The key takeaway: “with policy in restrictive territory, the baseline outlook and the shifting balance of risks may warrant adjusting our policy stance.”
Markets heard the dovish tone and equity indices rallied, with the Russell 2000 surging nearly 4% on the day. Bond yields fell across the curve, and the probability of a September rate cut jumped from 65% to 85%. Investors appeared to focus on Powell’s concern over labor market softening, while discounting his warnings about tariff-driven inflation. The Fed is framing tariff-related price increases as one-off shocks, with inflation expected to revert once the initial pass-through is absorbed. While the Fed remains watchful of inflation expectations, Powell signaled tariffs alone will not drive policy.

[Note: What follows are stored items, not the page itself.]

(* ===== verification/EvmAccountsSample.v ===== *)
(** * Two keys and toy hashes

    An instance of the EVM accounts pallet the witnesses run: hashes that keep the
    last bytes, signatures that name the message and the key, and balances
    without fees. *)
From S2P Require Import Prelude Primitives Runtime Bytes EvmAccounts.

Definition fit (n : nat) (bs : bytes) : bytes := take n (((fun b => b mod 256) <$> bs) ++ repeat 0 n).
Lemma fit_bytes n bs : Forall is_u8 (fit n bs) /\ length (fit n bs) = n.
Proof.
  unfold fit. split.
  - apply Forall_take, Forall_app. split; [|apply Forall_forall; intros x Hx].
    + apply Forall_fmap, Forall_true. intros b. unfold compose, is_u8. apply Z.mod_pos_bound. lia.
    + apply list_elem_of_In, repeat_spec in Hx as ->. unfold is_u8. lia.
  - rewrite length_take, length_app, length_fmap, repeat_length. lia.
Qed.
Definition key_bytes (k : bool) : bytes := repeat (if k then 17 else 34) 64.
Definition toy_sign (m : bytes) (k : bool) : bytes * Z := (fit 32 m ++ repeat (if k then 1 else 2) 32, 0).
Definition toy_recover (sig m : bytes) : option bytes :=
  if bool_decide (sig = (toy_sign m true).1 ++ [0]) then Some (key_bytes true) else
  if bool_decide (sig = (toy_sign m false).1 ++ [0]) then Some (key_bytes false) else None.
Definition toy_transfer_all (from to : AccountId) (c : gmap AccountId Z) :
    (gmap AccountId Z * list AccountId) + DispatchError :=
  inl (<[to := default 0 (c !! to) + default 0 (c !! from)]> (delete from c), [from]).

#[local] Instance toy : EvmAccountsConfig := {
  blake2_256 bs := fit 32 (rev bs);
  keccak_256 bs := rev (fit 32 (rev bs));
  secp256k1_ecdsa_recover := toy_recover;
  SecretKey := bool;
  PublicKey := bool;
  from_secret_key k := k;
  serialize k := 4 :: key_bytes k;
  secp256k1_sign := toy_sign;
  ChainSt := gmap AccountId Z;
  account_exists a c := bool_decide (is_Some (c !! a));
  transfer_all := toy_transfer_all }.
#[local] Instance toy_laws : EvmAccountsLaws toy.
Proof.
  constructor; cbn.
  - intros. apply fit_bytes.
  - intros bs. rewrite length_rev. destruct (fit_bytes 32 (rev bs)) as [Hu Hl].
    split; [|done]. by apply Forall_rev.
  - intros m k. destruct (fit_bytes 32 m) as [_ Hl]. rewrite length_app, Hl. by destruct k.
  - intros []; done.
  - intros m k. unfold toy_recover. destruct k; [by rewrite bool_decide_true|].
    rewrite bool_decide_false, bool_decide_true; [done|done|].
    intros Heq. unfold toy_sign in Heq. cbn [fst] in Heq. rewrite <- !app_assoc in Heq.
    by apply app_inv_head in Heq.
  - unfold toy_transfer_all. intros from to c c' killed [= <- <-] x Hx. by apply list_elem_of_singleton in Hx.
Defined.

(** Two accounts, the padded accounts of the two keys, and a third with funds *)
Definition in_use : list AccountId :=
  Eval vm_compute in [1; 2; padded_account (eth_address true); padded_account (eth_address false)]%N.
Definition toy_known (a : AccountId) : Prop := a ∈ in_use.
Definition start : EvmAccounts :=
  mkEvmAccounts _ ∅ ∅ (<[padded_account (eth_address true) := 70]> (<[1%N := 30]> ∅)) [].

Lemma toy_default_inj a b : toy_known a -> toy_known b ->
  account_to_default_evm_address a = account_to_default_evm_address b -> a = b.
Proof.
  intros Ha Hb Hab. apply list_elem_of_lookup in Ha as [i Ha], Hb as [j Hb].
  assert (Hd : NoDup (account_to_default_evm_address <$> in_use))
    by (apply (bool_decide_unpack _); vm_compute; exact I).
  enough (i = j) as -> by congruence.
  eapply (NoDup_lookup _ i j); [exact Hd| |]; rewrite list_lookup_fmap; [by rewrite Ha|rewrite Hb; exact (f_equal Some (eq_sym Hab))].
Qed.
Lemma toy_no_default_key a b sig : toy_known a -> toy_known b ->
  eth_recover sig (to_ascii_hex (account_bytes b)) [] <> Some (account_to_default_evm_address a).
Proof.
  intros Ha _ Hr. assert (Hin : account_to_default_evm_address a ∈ (account_to_default_evm_address <$> in_use))
    by (apply list_elem_of_fmap; by exists a).
  assert (Hnot : (eth_address true ∉ (account_to_default_evm_address <$> in_use)) /\
                 (eth_address false ∉ (account_to_default_evm_address <$> in_use)))
    by (split; apply (bool_decide_unpack _); vm_compute; exact I).
  assert (He : account_to_default_evm_address a = eth_address true \/
               account_to_default_evm_address a = eth_address false).
  { unfold eth_recover in Hr. change secp256k1_ecdsa_recover with toy_recover in Hr. unfold toy_recover in Hr.
    repeat case_bool_decide; [left|right|done]; injection Hr as Hr; rewrite <- Hr; vm_compute; reflexivity. }
  destruct He as [He|He]; rewrite He in Hin; tauto.
Qed.

(** Account 1 claims the address of the first key and gets its funds; account 2
    takes a generated address. *)
Definition address : EvmAddress := eth_address true.
Definition signature : bytes := eth_sign true (account_bytes 1%N) [].
Definition claimed : EvmAccounts :=
  (claim_account (Signed 1%N) address signature start).2.
Definition generated : EvmAccounts := (get_or_create_evm_address 2%N claimed).2.

Lemma padded_in_use (k : bool) : toy_known (padded_account (eth_address k)).
Proof. unfold toy_known. destruct k; apply (bool_decide_unpack _); vm_compute; exact I. Qed.
Lemma start_ok : mapping_ok toy_known start.
Proof. constructor; cbn; intros e a; rewrite lookup_empty; done. Qed.
Lemma start_claimed : ea_step toy_known start claimed.
Proof.
  apply (step_claim toy_known start 1%N address (padded_account address) signature).
  - split; [apply (bool_decide_unpack _)|]; vm_compute; [exact I|reflexivity].
  - reflexivity.
  - apply padded_in_use.
  - apply run_split. vm_compute. reflexivity.
Qed.

(** A witness of [claim_own_address]: the funds of the padded account are merged. *)
Lemma claim_own_address_witness : exists s',
  claim_account (Signed 1%N) address signature start = (Ok tt, s') /\
  (ea_chain s' : gmap AccountId Z) !! 1%N = Some 100 /\ get_account_id address s' = 1%N.
Proof.
  destruct (claim_own_address toy_known toy_default_inj toy_no_default_key 1%N (true : @SecretKey toy) start
    (<[1%N := 100]> ∅) start_ok (padded_in_use true)) as (s' & Hc & Hch & _ & _ & Hg & _).
  - reflexivity.
  - reflexivity.
  - unfold merged. replace (account_exists _ _) with true by (vm_compute; reflexivity).
    exists [padded_account address]. vm_compute. reflexivity.
  - exists s'. split; [exact Hc|]. split; [|exact Hg]. rewrite Hch. reflexivity.
Defined.

(** A witness of [evm_mapping_histories]: a claimed and a generated address *)
Lemma evm_mapping_histories_witness :
  rtc (ea_step toy_known) start generated /\
  EvmAddresses generated !! 1%N = Some address /\
  proved 2%N (account_to_default_evm_address 2%N) /\
  get_evm_address (get_account_id 5%N generated) generated = Some 5%N.
Proof.
  assert (Hr : rtc (ea_step toy_known) start generated).
  { eapply rtc_l; [exact start_claimed|]. apply rtc_once.
    apply step_create. apply (bool_decide_unpack _). vm_compute. exact I. }
  destruct (evm_mapping_histories toy_known toy_default_inj toy_no_default_key start generated
    eq_refl eq_refl Hr) as (Hinv & Hp & Hl & _).
  split; [exact Hr|]. split_and!.
  - apply (proj1 (Hinv address 1%N)). vm_compute. reflexivity.
  - apply (Hp (account_to_default_evm_address 2%N) 2%N). vm_compute. reflexivity.
  - apply (Hl 5%N). reflexivity.
Defined.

Looking further out, our research points to higher growth and inflation heading into 2026, which is an environment historically supportive of cyclical equity sectors. The dual forces of monetary and fiscal stimulus have already laid the foundation for strengthening leading indicators. Without a downturn, the labor market is unlikely to generate the slack needed to cool wage pressures. Immigration policy and demographics may provide partial relief, but the broader implication is higher rates over the medium term. In the near term, however, equities are likely to remain in a regime where bad economic news = good market news.
📆 The Week Ahead
The Bloomberg Economic Surprise Index, which has been recovering since early July, is now on the cusp of turning positive. The August flash U.S. Manufacturing PMI registered 53.3, up sharply from 49.8 last month, with New Orders at 53.6 and Prices Paid accelerating to 67. Together, these readings reinforce our call for an inflationary recovery.

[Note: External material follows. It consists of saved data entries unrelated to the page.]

(* ===== verification/EvmMoves.v ===== *)
(** * What runs of contracts do to the pallet

    The chain around the pallet, the steps frames take on its storage, and what
    precompiled contracts do to it: they take such steps, of their own or by
    running contracts. *)
From S2P Require Import Prelude Primitives Runtime Bytes EvmBridge EvmManager EvmAccounts StorageMeter Evm EvmRunner EvmFrames.

(** ** The chain

    [program] are the addresses contracts are created at: no one holds a key of
    them, so their accounts are fixed, and no one else's.  The network's contracts
    are numbered from a positive index on: address zero, the source the runtimes
    give them, is no program.  [held] counts the
    provider references the pallet has taken on an account; an account with one
    is not reaped. *)
Class EvmChainLaws `{EvmConfig} := {
  program : EvmAddress -> Prop;
  acct : EvmAddress -> AccountId;
  held : AccountId -> Chain -> Z;
  reserve (who : AccountId) (c : Chain) : Balance := c_reserved_balance_named RESERVE_ID_STORAGE_DEPOSIT who c;
  same_reserves (c c' : Chain) : Prop := forall who, reserve who c' = reserve who c /\ held who c' = held who c;

  program_account a c : program a -> get_account_id a c = acct a;
  account_program a e c : program a -> get_account_id e c = acct a -> e = a;
  address_account who c e : get_evm_address who c = Some e -> program e -> who = acct e;
  default_not_program who : ~ program (get_default_evm_address who);
  derived_program scheme s a : derived scheme -> create_address scheme s = Some a -> program a;
  network_program i : 0 < i < 2 ^ 64 -> program (from_low_u64_be i);
  network_source_not_program : ~ program NetworkContractSource;

  reserve_nonneg who c : 0 <= reserve who c;
  held_nonneg who c : 0 <= held who c;
  transfer_law a b v c c' killed : c_transfer a b v c = inl (c', killed) ->
    same_reserves c c' /\ forall who, who ∈ killed -> held who c' <= 0;
  transfer_all_law a b c c' killed : c_transfer_all a b c = inl (c', killed) ->
    same_reserves c c' /\ forall who, who ∈ killed -> held who c' <= 0;
  on_killed_law who c : same_reserves c (c_on_killed who c);
  reserve_law who n c c' : c_reserve_named RESERVE_ID_STORAGE_DEPOSIT who n c = inl c' ->
    forall x, reserve x c' = reserve x c + (if decide (x = who) then n else 0) /\ held x c' = held x c;
  unreserve_law who n c x :
    (x <> who -> reserve x (c_unreserve_named RESERVE_ID_STORAGE_DEPOSIT who n c).2 = reserve x c) /\
    held x (c_unreserve_named RESERVE_ID_STORAGE_DEPOSIT who n c).2 = held x c;
  repatriate_law from to n st c rest c' :
    c_repatriate_reserved_named RESERVE_ID_STORAGE_DEPOSIT from to n st c = inl (rest, c') ->
    forall x, (x <> from -> reserve x c <= reserve x c') /\ reserve from c - n <= reserve from c' /\
      held x c' = held x c;
  inc_providers_law who c x : reserve x (c_inc_providers who c) = reserve x c /\
    held x (c_inc_providers who c) = held x c + if decide (x = who) then 1 else 0;
  dec_providers_law who c c' killed : c_dec_providers who c = Some (c', killed) ->
    (forall x, reserve x c' = reserve x c /\ held x c - (if decide (x = who) then 1 else 0) <= held x c') /\
    forall x, x ∈ killed -> held x c' <= 0;
  developer_reserve_law who n c c' : c_ensure_reserved_named RESERVE_ID_DEVELOPER_DEPOSIT who n c = inl c' ->
    same_reserves c c';
  developer_unreserve_law who c : same_reserves c (c_unreserve_all_named RESERVE_ID_DEVELOPER_DEPOSIT who c).2;
  charge_fee_law who w c i c' : c_unreserve_and_charge_fee who w c = Some (i, c') -> same_reserves c c';
  refund_fee_law who w i c : same_reserves c (c_refund_fee who w i c);
  create_address_law who c : same_reserves c (get_or_create_evm_address who c).2 /\
    (get_evm_address who c = Some (get_or_create_evm_address who c).1 \/
     (get_or_create_evm_address who c).1 = get_default_evm_address who);

  deposit_price : 0 <= StorageDepositPerByte /\ StorageDepositPerByte * U32_MAX <= U128_MAX;
  extra_bytes : 0 <= NewContractExtraBytes /\ 0 <= MaxCodeSize /\ MaxCodeSize + NewContractExtraBytes < 2 ^ 31 }.

Section Chain.
Context `{Laws : EvmChainLaws}.
Lemma same_refl c : same_reserves c c.
Proof. done. Qed.
Lemma same_trans c1 c2 c3 : same_reserves c1 c2 -> same_reserves c2 c3 -> same_reserves c1 c3.
Proof. intros H1 H2 who. destruct (H1 who), (H2 who). split; congruence. Qed.

Lemma on_chain_Ok f s u s' : on_chain f s = (Ok u, s') -> exists c, f (chain s) = inl c /\ s' = set_chain c s.
Proof. unfold on_chain. destruct (f (chain s)) as [c|e]; [|done]. intros [= _ <-]. by exists c. Qed.
Lemma reaping_Ok f s u s' : on_chain_reaping f s = (Ok u, s') ->
  exists c killed, f (chain s) = inl (c, killed) /\ s' = reap killed (set_chain c s).
Proof.
  unfold on_chain_reaping. destruct (f (chain s)) as [[c killed]|]; [|done]. intros [= _ <-]. by exists c, killed.
Qed.
End Chain.

(** ** The steps

    On the frames that are open, the steps that are left and the storage.  Who
    pays for a frame is no program. *)
Abbreviation Moment := (list core * nat * EvmState)%type.
Inductive pallet_op `{Laws : EvmChainLaws} (installs : EvmAddress -> Prop) : Moment -> Moment -> Prop :=
  | op_step l n s : pallet_op installs (l, S n, s) (l, n, s)
  | op_open a l n s : pallet_op installs (l, n, s) (fresh a :: l, n, s)
  | op_close origin c l n s s' : ~ program origin ->
      impl_charge_storage origin (co_contract c) (co_used c) (co_refunded c) s = (Ok tt, s') ->
      pallet_op installs (c :: l, n, s) (l, n, s')
  | op_reserve origin limit l n s s' : ~ program origin ->
      impl_reserve_storage origin limit s = (Ok tt, s') -> pallet_op installs (l, n, s) (l, n, s')
  | op_unreserve origin limit u r l n s s' : ~ program origin ->
      impl_unreserve_storage origin limit u r s = (Ok tt, s') -> pallet_op installs (l, n, s) (l, n, s')
  (* balances, tokens and whatever else is around; accounts may be reaped *)
  | op_chain c killed l n s : same_reserves (chain s) c -> (forall who, who ∈ killed -> held who c <= 0) ->
      pallet_op installs (l, n, s) (l, n, reap killed (set_chain c s))
  | op_origin o l n s : pallet_op installs (l, n, s) (l, n, set_extrinsic_origin o s)
  | op_nonce a l n s : pallet_op installs (l, n, s) (l, n, inc_nonce a s)
  | op_event e l n s : pallet_op installs (l, n, s) (l, n, evm_deposit_event e s)
  | op_maintainer who a m l n s s' : rent_transfer_maintainer who a m s = (Ok tt, s') ->
      pallet_op installs (l, n, s) (l, n, s')
  | op_store c l n i v s : (account_storages (co_contract c) i s = 0 <-> v = 0) ->
      pallet_op installs (c :: l, S n, s) (c :: l, n, store_slot (co_contract c) i v s)
  | op_added c l n i v s : account_storages (co_contract c) i s = 0 -> v <> 0 ->
      pallet_op installs (c :: l, S n, s) (use STORAGE_SIZE c :: l, n,
        update_contract_storage_size (co_contract c) STORAGE_SIZE (store_slot (co_contract c) i v s))
  | op_removed c l n i s : account_storages (co_contract c) i s <> 0 ->
      pallet_op installs (c :: l, S n, s) (give_back STORAGE_SIZE c :: l, n,
        update_contract_storage_size (co_contract c) (- STORAGE_SIZE) (store_slot (co_contract c) i 0 s))
  | op_delete c l n dest size s s' : remove_contract (co_contract c) dest s = (Ok size, s') ->
      pallet_op installs (c :: l, S n, s) (give_back size c :: l, n, s')
  | op_init c l n m code s s' : installs (co_contract c) ->
      on_contract_initialization (co_contract c) m code s = (Ok tt, s') ->
      pallet_op installs (c :: l, S n, s)
        (use (U32.saturating_add (len code mod 2 ^ 32) NewContractExtraBytes) c :: l, n, s').

(** What precompiled contracts do: they move money, deposit events, hand over the
    maintenance of contracts, and run contracts at addresses that are derived, of
    no more than [precompile_steps] steps for a call.  Frames they open they close. *)
Class PrecompileLaws `{EvmMachine} {Laws : EvmChainLaws} := {
  precompile_steps : nat;
  precompile_law a input g ctx l n s :
    rtc (pallet_op program) (l, (precompile_steps + n)%nat, s) (l, n, (precompiles_execute a input g ctx s).2) }.

(** A property the steps keep *)
Class MovesInvariant `{Laws : EvmChainLaws} (installs : EvmAddress -> Prop)
    (P : list core -> nat -> EvmState -> Prop) : Prop :=
  moves_kept l n s l' n' s' : pallet_op installs (l, n, s) (l', n', s') -> P l n s -> P l' n' s'.

Section Moves.
Context `{Laws : EvmChainLaws} (installs : EvmAddress -> Prop) (P : list core -> nat -> EvmState -> Prop)
  {Kept : MovesInvariant installs P}.

Lemma moves_rtc x y : rtc (pallet_op installs) x y -> P x.1.1 x.1.2 x.2 -> P y.1.1 y.1.2 y.2.
Proof.
  induction 1 as [|[[l n] s] [[l' n'] s'] z Hop _ IH]; [done|]. intros Hx. by apply IH, (moves_kept l n s).
Qed.
Lemma moves_steps l n n' s : (n' <= n)%nat -> P l n s -> P l n' s.
Proof. induction 1 as [|n Hle IH]; [done|]. intros Hs. eapply IH, moves_kept, Hs. apply op_step. Qed.
End Moves.
Lemma pallet_op_mono `{Laws : EvmChainLaws} (p q : EvmAddress -> Prop) x y :
  (forall a, p a -> q a) -> pallet_op p x y -> pallet_op q x y.
Proof. intros Hpq. destruct 1; econstructor; solve [eauto]. Qed.
(** Steps do not depend on the frames below, nor on the steps that are not taken. *)
Lemma pallet_op_above `{Laws : EvmChainLaws} installs l0 k l n s l' n' s' :
  pallet_op installs (l, n, s) (l', n', s') -> pallet_op installs (l ++ l0, (n + k)%nat, s) (l' ++ l0, (n' + k)%nat, s').
Proof. inversion 1; subst; cbn [app Nat.add]; econstructor; solve [eauto]. Qed.

(** ** Frames take these steps.

    Where a precompiled contract may take [k] steps, a step of a frame counts for
    [S k]. *)
Definition in_steps `{EvmConfig} (k : nat) (P : list core -> nat -> EvmState -> Prop) l (n : nat) s : Prop :=
  P l (n * S k)%nat s.

Section Frames.
Context `{EvmMachine} {Own : OwnFrames} {Laws : EvmChainLaws} {Pre : PrecompileLaws}.
Context (installs : EvmAddress -> Prop) (Hinst : forall a, program a -> installs a).
Context (P : list core -> nat -> EvmState -> Prop) {Kept : MovesInvariant installs P}.

Lemma one_step l l' n s s' : pallet_op installs (l, S (n * S precompile_steps), s) (l', (n * S precompile_steps)%nat, s') ->
  in_steps precompile_steps P l (S n) s -> in_steps precompile_steps P l' n s'.
Proof.
  unfold in_steps. intros Hop HP. eapply moves_kept; [exact Hop|].
  eapply (moves_steps installs P); [|exact HP]. lia.
Qed.
Lemma no_step l l' n s s' :
  pallet_op installs (l, (n * S precompile_steps)%nat, s) (l', (n * S precompile_steps)%nat, s') ->
  in_steps precompile_steps P l n s -> in_steps precompile_steps P l' n s'.
Proof. unfold in_steps. intros Hop HP. eapply moves_kept; [exact Hop|exact HP]. Qed.
Lemma frames_of_moves origin : ~ program origin -> FrameInvariant installs origin (in_steps precompile_steps P).
Proof.
  intros Ho. constructor.
  - intros scheme a s Hd Ha. by eapply Hinst, derived_program.
  - intros l n s. apply one_step, op_step.
  - intros a l n s. apply no_step, op_open.
  - intros c l n s s' HP Hc. eapply no_step, HP. by apply (op_close _ origin).
  - intros limit n s s' HP Hc. eapply no_step, HP. by apply (op_reserve _ origin limit).
  - intros limit u r n s s' HP Hc. eapply no_step, HP. by apply (op_unreserve _ origin limit u r).
  - intros a b v l n s s' HP (c & killed & Hc & ->)%reaping_Ok. apply transfer_law in Hc as [Hs Hk].
    eapply no_step, HP. by apply op_chain.
  - intros a l n s. apply no_step, op_nonce.
  - intros e l n s. apply no_step, op_event.
  - intros a input g ctx l n s HP.
    apply (moves_rtc installs P (l, (precompile_steps + n * S precompile_steps)%nat, s) (l, (n * S precompile_steps)%nat, _)).
    { eapply rtc_subrel, precompile_law. intros x y. by apply pallet_op_mono. }
    eapply (moves_steps installs P); [|exact HP]. cbn. lia.
  - intros c l n i v s HP Hi. eapply one_step, HP. by apply op_store.
  - intros c l n i v s HP Hi Hv. eapply one_step, HP. by apply op_added.
  - intros c l n i s HP Hi. eapply one_step, HP. by apply op_removed.
  - intros c l n dest size s s' HP Hd. eapply one_step, HP. by apply (op_delete _ _ _ _ dest).
  - intros c l n m code s s' Hi HP Hd. eapply one_step, HP. by apply (op_init _ _ _ _ m).
Qed.
End Frames.

(** ** Contracts that other pallets run take these steps, too.

    A precompiled contract that calls the currencies, which call a contract, keeps
    [PrecompileLaws] if the precompiled contracts of that run do. *)
Section Runs.
Context `{EvmMachine} {Own : OwnFrames} {Laws : EvmChainLaws} {Pre : PrecompileLaws}.

Definition reached (l0 : list core) (k : nat) (start : Moment) (l : list core) (n : nat) (s : EvmState) : Prop :=
  rtc (pallet_op program) start (l ++ l0, (n + k)%nat, s).
#[local] Instance reached_moves l0 k start : MovesInvariant program (reached l0 k start).
Proof. intros l n s l' n' s' Hop Hs. eapply rtc_r; [exact Hs|]. by apply pallet_op_above. Qed.

Lemma execute_moves n context input value gas_limit storage_limit mode s r s' l k :
  ~ program (ic_origin context) ->
  evm_trait_execute n context input value gas_limit storage_limit mode s = (r, s') -> r <> Panic ->
  rtc (pallet_op program) (l, (n * S precompile_steps + k)%nat, s) (l, k, s').
Proof.
  intros Ho. set (start := (l, (n * S precompile_steps + k)%nat, s)).
  assert (Hend : forall m t, reached l k start [] m t -> rtc (pallet_op program) start (l, k, t)).
  { intros m t Ht. by apply (moves_steps program (reached l k start) [] m 0 t (Nat.le_0_l _)). }
  assert (Hs : reached l k start [] (n * S precompile_steps) s) by apply rtc_refl.
  unfold evm_trait_execute. cbv zeta. set (config := match mode with EstimateGas => _ | _ => _ end).
  pose proof (wlp_runner_call n config program (in_steps precompile_steps (reached l k start))
    (ic_sender context) (ic_origin context) (ic_contract context) input value gas_limit storage_limit s
    (Inv := frames_of_moves program (fun a Ha => Ha) _ _ Ho) Hs) as Hrun.
  unfold wlp in Hrun. destruct (runner_call n _ _ _ _ _ _ _ _ s) as [[info|e|] t].
  - apply Hend in Hrun. apply Hend in Hs. destruct mode; [destruct (is_succeed _)|..]; intros [= _ <-] _; try done.
    eapply rtc_r; [exact Hrun|]. apply op_event.
  - intros [= _ <-] _. by eapply Hend.
  - intros [= <- _] Hp. done.
Qed.
End Runs.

The Philly Fed survey remains noisy, and growth momentum looks less convincing near term, but one clear takeaway from both surveys is that inflation trends are firming. Additional regional PMI reports arrive this week with Dallas (Today), Richmond (Tuesday), Kansas City (Thursday), and Chicago (Friday). We expect continued volatility in order activity as supply chains adjust to the evolving trade regime as tariffs continue filtering through the economy.
On Tuesday, the Conference Board’s Consumer Confidence release will be closely watched. Expectations peaked in November 2024 before plunging to multi-year lows in April. Stock prices often track shifts in confidence, so we anticipate August data to show further normalization. Over the cycle, consumer sentiment has mirrored employment trends, and with payroll growth slowing steadily since 2021, confidence readings are likely to remain subdued relative to past expansions.
The week’s main event comes Friday at 8:30 am with the July PCE report. Core PCE is expected at 2.9%, up 10 bps from last month. Reminder, July CPI and PPI both surprised to the upside above 3%. Our leading indicators suggest we are in the early phase of a new inflation upcycle, though far less extreme than the post-pandemic surge.